(** ** C4 *)

(** C4 as stated fails on a surface without bounds checking: on a 1x1 raw
    buffer (capacity 3 bytes) the fourth [write_next_byte] resolves to
    pixel (0, 1), outside the grid, and does not raise: it returns, and the
    pixel at (0, 0), written before, has changed from (1, 2, 3) to
    (99, 2, 3). *)
Lemma out_of_bounds_not_raised_by_handler :
  let self : ImgHandler RawBuffer := init (new_raw 1 1) in
  let full := handler_after (for_each write_next_byte [1; 2; 3] self) in
  next_byte full = capacity full /\
  in_grid 1 1 (spec_x 1 3, spec_y 1 3) = false /\
  get_at (surface full) (0, 0) = inr (1, 2, 3) /\
  returned (write_next_byte 99 full) = Some tt /\
  get_at (surface (handler_after (write_next_byte 99 full))) (0, 0)
  = inr (99, 2, 3) /\
  returned (read_next_byte full) = Some 1.
Proof. vm_compute. repeat split. Qed.

(** C4, amended (out of bounds is the surface's error): the handler checks
    no bounds itself.  On a surface whose [get_at] raises outside the grid,
    a one-byte read or write with the cursor at or past W*H*3 raises the
    exception of [get_at], before [set_at] is called and with the handler,
    surface and cursor, left as it was; and from a cursor at 0, writing
    exactly W*H*3 bytes succeeds and one more byte raises in that way. *)
Theorem out_of_bounds_on_checked_surface {S} {HS : ImgSurface S}
    {HL : ImgSurfaceLaws S} {HB : BoundsChecked S} (self : ImgHandler S) :
  handler_ok self ->
  (capacity self <= next_byte self ->
   exists e, read_next_byte self = Raise e self /\
             forall b, write_next_byte b self = Raise e self) /\
  (forall bs : list Z,
     next_byte self = 0 ->
     len bs = capacity self ->
     Forall (fun b => is_byte b = true) bs ->
     exists self',
       for_each write_next_byte bs self = Ok tt self' /\
       next_byte self' = capacity self /\
       exists e, forall b, write_next_byte b self' = Raise e self').
Proof.
  assert (Hout : forall hd : ImgHandler S,
             handler_ok hd -> capacity hd <= next_byte hd ->
             exists e, read_next_byte hd = Raise e hd /\
                       forall b, write_next_byte b hd = Raise e hd).
  { intros hd (Hok & EW & EH & HW & Hn) Hcap. unfold capacity in Hcap.
    pose proof (spec_coordinate_outside (w hd) (h hd) (next_byte hd)
                  HW Hcap Hn) as Hgrid.
    rewrite EW, EH in Hgrid.
    destruct (get_at_outside _ _ Hgrid) as [e He]. rewrite <- EW in He.
    unfold spec_x, spec_y, spec_linear_pixel in He.
    exists e. split; [|intros b].
    - unfold read_next_byte.
      destruct (Z.eqb_spec (w hd) 0); [lia|]. rewrite He. reflexivity.
    - unfold write_next_byte.
      destruct (Z.eqb_spec (w hd) 0); [lia|]. rewrite He. reflexivity. }
  intros Hok. split; [apply Hout; exact Hok|].
  intros bs Hn Hlen Hbs.
  destruct (write_bytes_ok bs self Hok Hbs ltac:(lia))
    as (self' & E & Hok' & N' & W' & H' & _).
  exists self'. split; [exact E|]. split; [lia|].
  destruct (Hout self' Hok') as [e [_ He]].
  - unfold capacity. rewrite W', H'. fold (capacity self). lia.
  - exists e. exact He.
Qed.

·····

_What you will do_
Transcribe the material above word for word.

_Reply_
(** ** C4 *)

(** C4 as stated fails on a surface without bounds checking: on a 1x1 raw
    buffer (capacity 3 bytes) the fourth [write_next_byte] resolves to
    pixel (0, 1), outside the grid, and does not raise: it returns, and the
    pixel at (0, 0), written before, has changed from (1, 2, 3) to
    (99, 2, 3). *)
Lemma out_of_bounds_not_raised_by_handler :
  let self : ImgHandler RawBuffer := init (new_raw 1 1) in
  let full := handler_after (for_each write_next_byte [1; 2; 3] self) in
  next_byte full = capacity full /\
  in_grid 1 1 (spec_x 1 3, spec_y 1 3) = false /\
  get_at (surface full) (0, 0) = inr (1, 2, 3) /\
  returned (write_next_byte 99 full) = Some tt /\
  get_at (surface (handler_after (write_next_byte 99 full))) (0, 0)
  = inr (99, 2, 3) /\
  returned (read_next_byte full) = Some 1.
Proof. vm_compute. repeat split. Qed.

(** C4, amended (out of bounds is the surface's error): the handler checks
    no bounds itself.  On a surface whose [get_at] raises outside the grid,
    a one-byte read or write with the cursor at or past W*H*3 raises the
    exception of [get_at], before [set_at] is called and with the handler,
    surface and cursor, left as it was; and from a cursor at 0, writing
    exactly W*H*3 bytes succeeds and one more byte raises in that way. *)
Theorem out_of_bounds_on_checked_surface {S} {HS : ImgSurface S}
    {HL : ImgSurfaceLaws S} {HB : BoundsChecked S} (self : ImgHandler S) :
  handler_ok self ->
  (capacity self <= next_byte self ->
   exists e, read_next_byte self = Raise e self /\
             forall b, write_next_byte b self = Raise e self) /\
  (forall bs : list Z,
     next_byte self = 0 ->
     len bs = capacity self ->
     Forall (fun b => is_byte b = true) bs ->
     exists self',
       for_each write_next_byte bs self = Ok tt self' /\
       next_byte self' = capacity self /\
       exists e, forall b, write_next_byte b self' = Raise e self').
Proof.
  assert (Hout : forall hd : ImgHandler S,
             handler_ok hd -> capacity hd <= next_byte hd ->
             exists e, read_next_byte hd = Raise e hd /\
                       forall b, write_next_byte b hd = Raise e hd).
  { intros hd (Hok & EW & EH & HW & Hn) Hcap. unfold capacity in Hcap.
    pose proof (spec_coordinate_outside (w hd) (h hd) (next_byte hd)
                  HW Hcap Hn) as Hgrid.
    rewrite EW, EH in Hgrid.
    destruct (get_at_outside _ _ Hgrid) as [e He]. rewrite <- EW in He.
    unfold spec_x, spec_y, spec_linear_pixel in He.
    exists e. split; [|intros b].
    - unfold read_next_byte.
      destruct (Z.eqb_spec (w hd) 0); [lia|]. rewrite He. reflexivity.
    - unfold write_next_byte.
      destruct (Z.eqb_spec (w hd) 0); [lia|]. rewrite He. reflexivity. }
  intros Hok. split; [apply Hout; exact Hok|].
  intros bs Hn Hlen Hbs.
  destruct (write_bytes_ok bs self Hok Hbs ltac:(lia))
    as (self' & E & Hok' & N' & W' & H' & _).
  exists self'. split; [exact E|]. split; [lia|].
  destruct (Hout self' Hok') as [e [_ He]].
  - unfold capacity. rewrite W', H'. fold (capacity self). lia.
  - exists e. exact He.
Qed.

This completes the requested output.